___ Data for review ___

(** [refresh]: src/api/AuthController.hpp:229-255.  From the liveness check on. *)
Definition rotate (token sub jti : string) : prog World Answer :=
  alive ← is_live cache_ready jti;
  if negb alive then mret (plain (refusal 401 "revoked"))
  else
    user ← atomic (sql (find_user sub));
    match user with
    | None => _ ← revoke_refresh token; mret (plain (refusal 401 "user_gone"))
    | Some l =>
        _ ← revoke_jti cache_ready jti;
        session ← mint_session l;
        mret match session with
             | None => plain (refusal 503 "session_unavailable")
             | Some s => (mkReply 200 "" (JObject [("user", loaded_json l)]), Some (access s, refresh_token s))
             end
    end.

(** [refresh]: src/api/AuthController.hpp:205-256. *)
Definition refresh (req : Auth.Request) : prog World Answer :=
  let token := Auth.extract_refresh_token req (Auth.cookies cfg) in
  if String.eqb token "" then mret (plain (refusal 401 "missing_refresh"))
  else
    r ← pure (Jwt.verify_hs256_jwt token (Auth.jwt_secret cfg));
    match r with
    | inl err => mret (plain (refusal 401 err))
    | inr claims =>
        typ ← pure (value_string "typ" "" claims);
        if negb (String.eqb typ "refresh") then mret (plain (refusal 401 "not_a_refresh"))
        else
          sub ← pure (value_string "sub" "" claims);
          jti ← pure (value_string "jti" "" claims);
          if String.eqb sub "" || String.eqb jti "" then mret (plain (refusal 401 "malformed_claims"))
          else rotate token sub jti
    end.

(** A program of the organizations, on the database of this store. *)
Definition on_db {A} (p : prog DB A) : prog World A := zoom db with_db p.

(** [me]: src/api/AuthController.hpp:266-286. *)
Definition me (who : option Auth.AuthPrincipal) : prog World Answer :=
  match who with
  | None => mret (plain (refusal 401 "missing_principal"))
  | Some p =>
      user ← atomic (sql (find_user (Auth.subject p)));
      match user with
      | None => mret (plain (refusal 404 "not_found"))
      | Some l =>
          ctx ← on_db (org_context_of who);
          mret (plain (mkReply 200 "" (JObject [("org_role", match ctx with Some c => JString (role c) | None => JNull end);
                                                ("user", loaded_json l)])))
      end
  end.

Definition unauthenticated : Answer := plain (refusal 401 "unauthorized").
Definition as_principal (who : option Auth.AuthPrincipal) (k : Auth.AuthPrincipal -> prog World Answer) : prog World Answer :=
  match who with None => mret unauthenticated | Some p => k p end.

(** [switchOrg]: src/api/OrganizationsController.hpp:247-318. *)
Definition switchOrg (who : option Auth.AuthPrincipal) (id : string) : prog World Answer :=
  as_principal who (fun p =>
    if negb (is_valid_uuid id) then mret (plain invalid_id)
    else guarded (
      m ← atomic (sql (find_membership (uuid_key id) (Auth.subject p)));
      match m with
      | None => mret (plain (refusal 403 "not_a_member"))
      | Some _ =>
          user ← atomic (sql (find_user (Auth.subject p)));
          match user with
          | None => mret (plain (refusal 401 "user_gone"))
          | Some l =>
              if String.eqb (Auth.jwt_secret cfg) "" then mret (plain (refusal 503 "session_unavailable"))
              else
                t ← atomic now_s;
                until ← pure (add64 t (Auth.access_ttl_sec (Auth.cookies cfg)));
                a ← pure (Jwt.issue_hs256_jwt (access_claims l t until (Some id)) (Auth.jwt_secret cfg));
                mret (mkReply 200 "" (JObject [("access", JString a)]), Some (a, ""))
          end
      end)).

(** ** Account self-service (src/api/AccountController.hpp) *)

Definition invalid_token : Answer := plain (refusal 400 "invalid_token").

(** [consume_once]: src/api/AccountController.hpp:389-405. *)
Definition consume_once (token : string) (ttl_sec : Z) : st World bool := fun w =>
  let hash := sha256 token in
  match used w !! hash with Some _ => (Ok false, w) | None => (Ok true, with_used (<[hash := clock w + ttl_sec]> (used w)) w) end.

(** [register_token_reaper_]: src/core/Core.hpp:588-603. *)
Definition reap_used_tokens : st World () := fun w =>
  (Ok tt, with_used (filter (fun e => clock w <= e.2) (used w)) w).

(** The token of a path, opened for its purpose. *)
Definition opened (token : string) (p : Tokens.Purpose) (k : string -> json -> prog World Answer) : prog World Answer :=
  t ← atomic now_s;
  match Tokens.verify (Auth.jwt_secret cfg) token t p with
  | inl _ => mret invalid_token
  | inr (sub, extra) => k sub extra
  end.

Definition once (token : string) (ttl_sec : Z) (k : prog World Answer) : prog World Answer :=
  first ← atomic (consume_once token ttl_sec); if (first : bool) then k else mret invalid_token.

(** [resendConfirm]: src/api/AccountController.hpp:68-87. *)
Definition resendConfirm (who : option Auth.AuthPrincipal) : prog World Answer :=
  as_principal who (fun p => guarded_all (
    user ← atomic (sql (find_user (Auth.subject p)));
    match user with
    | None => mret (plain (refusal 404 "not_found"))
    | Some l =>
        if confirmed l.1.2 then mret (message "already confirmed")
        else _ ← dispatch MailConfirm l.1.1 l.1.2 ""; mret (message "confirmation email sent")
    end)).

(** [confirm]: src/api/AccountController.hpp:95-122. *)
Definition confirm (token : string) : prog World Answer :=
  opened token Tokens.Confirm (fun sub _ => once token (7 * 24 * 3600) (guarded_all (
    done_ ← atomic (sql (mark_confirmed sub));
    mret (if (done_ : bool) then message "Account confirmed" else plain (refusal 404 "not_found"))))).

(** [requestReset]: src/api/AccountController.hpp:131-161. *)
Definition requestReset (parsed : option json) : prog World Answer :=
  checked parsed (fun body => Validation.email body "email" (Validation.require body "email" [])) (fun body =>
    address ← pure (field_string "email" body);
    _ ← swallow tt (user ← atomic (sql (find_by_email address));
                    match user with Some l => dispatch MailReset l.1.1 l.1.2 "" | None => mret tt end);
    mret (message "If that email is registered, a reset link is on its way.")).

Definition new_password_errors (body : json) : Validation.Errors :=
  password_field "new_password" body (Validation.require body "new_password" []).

___
___ Data for review ___

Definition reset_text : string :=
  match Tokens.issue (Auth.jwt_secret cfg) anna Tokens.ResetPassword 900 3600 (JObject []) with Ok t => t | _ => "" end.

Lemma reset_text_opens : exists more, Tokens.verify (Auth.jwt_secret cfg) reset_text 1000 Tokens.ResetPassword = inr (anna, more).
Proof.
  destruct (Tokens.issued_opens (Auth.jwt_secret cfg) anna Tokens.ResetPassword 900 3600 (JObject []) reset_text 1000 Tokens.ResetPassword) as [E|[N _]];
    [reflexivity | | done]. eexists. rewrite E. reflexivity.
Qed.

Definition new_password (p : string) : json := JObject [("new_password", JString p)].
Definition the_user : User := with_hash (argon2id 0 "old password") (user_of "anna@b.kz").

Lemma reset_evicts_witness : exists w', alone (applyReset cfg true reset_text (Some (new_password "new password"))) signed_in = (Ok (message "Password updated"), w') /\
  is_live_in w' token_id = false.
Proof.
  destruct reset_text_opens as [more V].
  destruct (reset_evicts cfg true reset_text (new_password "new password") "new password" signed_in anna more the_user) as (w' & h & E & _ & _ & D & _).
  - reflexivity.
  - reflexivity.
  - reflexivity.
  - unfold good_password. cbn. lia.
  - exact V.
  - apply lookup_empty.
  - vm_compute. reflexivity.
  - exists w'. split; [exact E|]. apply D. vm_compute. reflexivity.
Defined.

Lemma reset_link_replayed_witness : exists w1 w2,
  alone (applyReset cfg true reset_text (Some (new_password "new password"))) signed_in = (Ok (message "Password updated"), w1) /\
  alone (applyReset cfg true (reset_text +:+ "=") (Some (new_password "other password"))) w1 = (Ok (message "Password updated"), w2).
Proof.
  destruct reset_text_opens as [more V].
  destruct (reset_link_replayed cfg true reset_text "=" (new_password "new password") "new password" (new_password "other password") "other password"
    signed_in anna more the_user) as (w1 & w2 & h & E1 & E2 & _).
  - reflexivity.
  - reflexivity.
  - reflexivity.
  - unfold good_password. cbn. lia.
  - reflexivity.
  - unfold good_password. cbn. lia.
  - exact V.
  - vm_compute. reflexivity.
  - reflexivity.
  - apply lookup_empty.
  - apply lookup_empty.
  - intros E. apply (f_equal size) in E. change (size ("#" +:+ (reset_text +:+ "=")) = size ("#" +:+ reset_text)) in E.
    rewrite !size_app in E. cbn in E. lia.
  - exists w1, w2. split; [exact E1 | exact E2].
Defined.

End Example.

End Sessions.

___

[Exercise instructions]:
Starting at the line that contains "destruct (reset_link_replayed cfg" and stopping after the line that contains "End Sessions.", write out every line exactly as it appears above, and no other line.

[Output of the exercise]:
  destruct (reset_link_replayed cfg true reset_text "=" (new_password "new password") "new password" (new_password "other password") "other password"
    signed_in anna more the_user) as (w1 & w2 & h & E1 & E2 & _).
  - reflexivity.
  - reflexivity.
  - reflexivity.
  - unfold good_password. cbn. lia.
  - reflexivity.
  - unfold good_password. cbn. lia.
  - exact V.
  - vm_compute. reflexivity.
  - reflexivity.
  - apply lookup_empty.
  - apply lookup_empty.
  - intros E. apply (f_equal size) in E. change (size ("#" +:+ (reset_text +:+ "=")) = size ("#" +:+ reset_text)) in E.
    rewrite !size_app in E. cbn in E. lia.
  - exists w1, w2. split; [exact E1 | exact E2].
Defined.

End Example.

End Sessions.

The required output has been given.